Have you used some of those scroll saw sanding "blades"

Great project. I'll put one on my list to do.


----------



## CaptainSkully (Aug 28, 2008)

*Back to the Old Drawing Board...*

So, after what feels like months, I was able to do something in the woodworking arena. I ran over to MacBeath's in Berkeley, CA and grabbed some quality plywood. Then I came home and drew up almost the entire clock in AutoCAD, measuring everything very carefully on the original plans with digital calipers. The point being, instead of gluing the plans to the plywood, cutting them out, hence destroying the original plans, I'm going to have a fellow LJ cut the gears out of the plywood with a laser. This will allow me to keep the original plans and the gears will be perfect. I can also make a second clock for some friends' wedding present with very little duplicated effort. It took about five hours, but I made all of the gears and the hands. I'm hoping the end result is accurate. Here's the main gear in the center of the clock face:










They're all on different layers, centered at 0,0, so hopefully, my buddy will be able to cut out perfect shapes from 1/4" plywood, them ship them all back to me with a minimum of effort on either of our part. The 1/2" pieces will be two layers of perfectly cut out 1/4" gears. I'll let you know how it turns out. Here are the hands:










I really like the look of this clock. It's very gothic. If this project works out, I'll be purchasing the celestial calendar plans. Here's the hour wheel:










NOTE: None of the above images are to scale to protect Mr. Boyer's design. Below is the escapement and pallet:


















P.S. I have no idea if what I've drawn will end up working. I'm sure it's very close, but not 100% accurate. I may very well just have to spray adhesive the plans to some plywood and do it old-school…


----------



## Jero (Mar 23, 2010)

CaptainSkully said:


> *Back to the Old Drawing Board...*
> 
> So, after what feels like months, I was able to do something in the woodworking arena. I ran over to MacBeath's in Berkeley, CA and grabbed some quality plywood. Then I came home and drew up almost the entire clock in AutoCAD, measuring everything very carefully on the original plans with digital calipers. The point being, instead of gluing the plans to the plywood, cutting them out, hence destroying the original plans, I'm going to have a fellow LJ cut the gears out of the plywood with a laser. This will allow me to keep the original plans and the gears will be perfect. I can also make a second clock for some friends' wedding present with very little duplicated effort. It took about five hours, but I made all of the gears and the hands. I'm hoping the end result is accurate. Here's the main gear in the center of the clock face:
> 
> ...


I too use Autocad for drawing most of my plans. A few hours in front of the computer can save hours trying to figure stuff out in the shop. I've been toying with the idea of getting laptop and put cad on it. That way I can make changes to the plan right out in the shop, saving some time.

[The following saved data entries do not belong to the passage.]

(** ** The claims *)

(** C4.  Deletes in a transaction are the rows of a set with savepoints: any
    sequence of deletes, scans, ends of statements and beginnings, commits and
    aborts of subtransactions runs as the specification does, failing only
    where a row is in no row group or no subtransaction is open.  At every point
    the catalog's bitmaps and the pending buffers together have the set's rows,
    and a scan that starts there reads from the catalog alone exactly the set's
    rows of its table: an aborted subtransaction's deletes are gone, and those
    of the statements around it are not lost. *)
Theorem deletes_refine_savepoints rgs storage rows ops :
  groups_ok rgs -> Inj (=) (=) storage -> table_wf rgs rows ->
  match spec_steps rgs storage ops (mkDeleted (deleted_rows rgs rows) []) with
  | Some d => exists x, xact_steps rgs storage ops (begin_xact rows) = Ok x /\
      (forall relid n, row_exists rgs (storage relid) n ->
         (storage relid, n) ∈ d_rows d <->
         (storage relid, n) ∈ deleted_rows rgs (x_rows x) \/ PgColumnarDeleteVectorBufferedDeleted (x_bufs x) relid n = true) /\
      forall relid, exists x', scan_start rgs relid x = Ok x' /\
        forall n, (storage relid, n) ∈ deleted_rows rgs (x_rows x') <-> (storage relid, n) ∈ d_rows d
  | None => exists msg, xact_steps rgs storage ops (begin_xact rows) = Err msg
  end.
Proof.
  intros Hgo Hinj Hw. pose proof (steps_spec rgs Hgo storage Hinj ops _ _ (begin_inv rgs Hgo storage rows Hw)) as Hs.
  destruct (spec_steps _ _ _ _) as [d|]; [|done]. destruct Hs as (x & -> & Hi). exists x. split; [done|]. split.
  - intros relid n Hex. by apply (buffered_spec rgs Hgo storage Hinj).
  - intros relid. destruct (scan_start_spec rgs Hgo storage Hinj x d relid Hi) as (x' & ? & _ & ?). by exists x'.
Qed.

(** C5.  A commit writes every delete of the transaction that no abort undid:
    with every subtransaction ended, no buffer is left as a kept copy, the
    pre-commit flush succeeds, the catalog's bitmaps are the specification's
    set, and the count of deleted rows of each row group is the number of its
    rows in the set. *)
Theorem commit_writes_deletes rgs storage rows ops d :
  groups_ok rgs -> Inj (=) (=) storage -> table_wf rgs rows ->
  spec_steps rgs storage ops (mkDeleted (deleted_rows rgs rows) []) = Some d -> d_saved d = [] ->
  exists x rows', xact_steps rgs storage ops (begin_xact rows) = Ok x /\
    Forall (fun b => dv_flushedUnder b = InvalidSubTransactionId) (x_bufs x) /\
    pgcolumnar_xact_callback rgs x = Ok rows' /\ table_wf rgs rows' /\ deleted_rows rgs rows' = d_rows d /\
    forall rg, rg ∈ rgs -> PgColumnarGroupDeletedCount rows' (rg_storageId rg) rg = Z.of_nat (size (group_rows rg (d_rows d))).
Proof.
  intros Hgo Hinj Hw E Ed. pose proof (steps_spec rgs Hgo storage Hinj ops _ _ (begin_inv rgs Hgo storage rows Hw)) as Hs.
  rewrite E in Hs. destruct Hs as (x & -> & Hi). destruct (commit_spec rgs Hgo storage x d Hi Ed) as (Hf & rows' & Hc & Hw' & Hd).
  exists x, rows'. split; [done|]. split; [done|]. split; [done|]. split; [done|]. split; [done|]. intros rg Hin. rewrite <- Hd.
  by apply (deleted_count rgs Hgo).
Qed.

(** ** A transaction with savepoints *)

Definition sample_groups : list FreeSpace.NativeRowGroupMetadata :=
  [FreeSpace.mkRowGroup 10 1 0 12 100 1; FreeSpace.mkRowGroup 10 2 100 5 40 13; FreeSpace.mkRowGroup 20 1 0 3 30 1].
Definition sample_table : list DeleteVectorRow := [mkDvRow 10 1 (Some [2; 0]) 1].

(** A delete of relation 1, then two nested blocks that delete and read: the
    inner one is undone after its read wrote the outer marks. *)
Definition sample_ops : list xact_op :=
  [MarkDeleted 1 4; SubBegin; MarkDeleted 1 13; SubBegin; MarkDeleted 1 5; MarkDeleted 2 3; ScanStart 1; SubAbort;
   MarkDeleted 1 17; ScanStart 1; SubCommit; StatementEnd; SubBegin; MarkDeleted 2 1; StatementEnd; SubAbort; MarkDeleted 2 2].

Definition sample_storage (relid : Z) : Z := 10 * relid.

#[local] Instance sample_storage_inj : Inj (=) (=) sample_storage.
Proof. intros a b. unfold sample_storage. lia. Qed.

Lemma sample_groups_ok : groups_ok sample_groups.
Proof.
  split.
  - by apply (bool_decide_unpack _).
  - intros rg Hin. unfold sample_groups in Hin. repeat (apply elem_of_cons in Hin as [->|Hin]; [cbn; lia|]). by apply not_elem_of_nil in Hin.
  - intros rg rg' n H1 H2 E C1 C2. unfold sample_groups in H1, H2.
    repeat (apply elem_of_cons in H1 as [->|H1]; [repeat (apply elem_of_cons in H2 as [->|H2];
      [first [done | discriminate E | unfold group_covers in C1, C2; cbn in C1, C2; rewrite !u64_small in * by lia; lia]|]); by apply not_elem_of_nil in H2|]).
    by apply not_elem_of_nil in H1.
Qed.

Lemma sample_table_wf : table_wf sample_groups sample_table.
Proof.
  split; [by apply (bool_decide_unpack _)|]. apply Forall_singleton. exists (FreeSpace.mkRowGroup 10 1 0 12 100 1), [2; 0].
  split; [apply list_elem_of_here|]. split; [done|]. split; [done|]. split; [|done]. split; [by repeat constructor|done|].
  intros p Hp. cbn in Hp. unfold bit_set, nthZ. assert (1 <= Z.shiftr p 3) by (rewrite Z.shiftr_div_pow2 by lia; div_bounds p (2 ^ 3); lia).
  destruct (Z.to_nat (Z.shiftr p 3)) as [|[|[|k]]] eqn:Ek; [lia|cbn; apply Z.testbit_0_l..].
Qed.

Definition sample_deleted : Deleted := mkDeleted {[(10, 2); (10, 4); (10, 13); (10, 17); (20, 2)]} [].

Lemma sample_spec : spec_steps sample_groups sample_storage sample_ops (mkDeleted (deleted_rows sample_groups sample_table) []) = Some sample_deleted.
Proof. vm_compute. reflexivity. Qed.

It will be neat to see how this turns out.


----------



## CaptainSkully (Aug 28, 2008)

CaptainSkully said:


> *Back to the Old Drawing Board...*
> 
> So, after what feels like months, I was able to do something in the woodworking arena. I ran over to MacBeath's in Berkeley, CA and grabbed some quality plywood. Then I came home and drew up almost the entire clock in AutoCAD, measuring everything very carefully on the original plans with digital calipers. The point being, instead of gluing the plans to the plywood, cutting them out, hence destroying the original plans, I'm going to have a fellow LJ cut the gears out of the plywood with a laser. This will allow me to keep the original plans and the gears will be perfect. I can also make a second clock for some friends' wedding present with very little duplicated effort. It took about five hours, but I made all of the gears and the hands. I'm hoping the end result is accurate. Here's the main gear in the center of the clock face:
> 
> ...


My girlfriend got me a little notebook just for that purpose (which is what I use to peruse LJ over coffee). I didn't want it to be exposed to the sawdust, so I leave it just inside the garage door. It's also great for cooking online recipes. It was actually pretty fun drawing up the gears. It reminded me a lot of my Mechanical Engineering classes, but that was twenty years ago…


----------



## CaptainSkully (Aug 28, 2008)

CaptainSkully said:


> *Back to the Old Drawing Board...*
> 
> So, after what feels like months, I was able to do something in the woodworking arena. I ran over to MacBeath's in Berkeley, CA and grabbed some quality plywood. Then I came home and drew up almost the entire clock in AutoCAD, measuring everything very carefully on the original plans with digital calipers. The point being, instead of gluing the plans to the plywood, cutting them out, hence destroying the original plans, I'm going to have a fellow LJ cut the gears out of the plywood with a laser. This will allow me to keep the original plans and the gears will be perfect. I can also make a second clock for some friends' wedding present with very little duplicated effort. It took about five hours, but I made all of the gears and the hands. I'm hoping the end result is accurate. Here's the main gear in the center of the clock face:
> 
> ...


I forgot to mention that I got white oak and walnut plywood, so the various gears can be made out of contrasting woods.


----------



## CaptainSkully (Aug 28, 2008)

*Yet More Drawings...*

I finally got an afternoon in the shop, so I took my drawings out and was preparing to start slicing up the white oak and walnut plywood into gear-sized squares to send off to my laser guy. It was then that I started going through each page again (the plans are pretty complicated, with options that necessitate different parts combinations), and I noticed there were several gears that I hadn't drawn up. So, I headed back to the office and fired up AutoCAD again and spent another couple of hours drawing up the rest of the parts. Even if a final part isn't made of ply, the laser will make a perfect router template. The two gears that the weights hang from to give it a 2:1 were especially important, both mechanically and aesthetically.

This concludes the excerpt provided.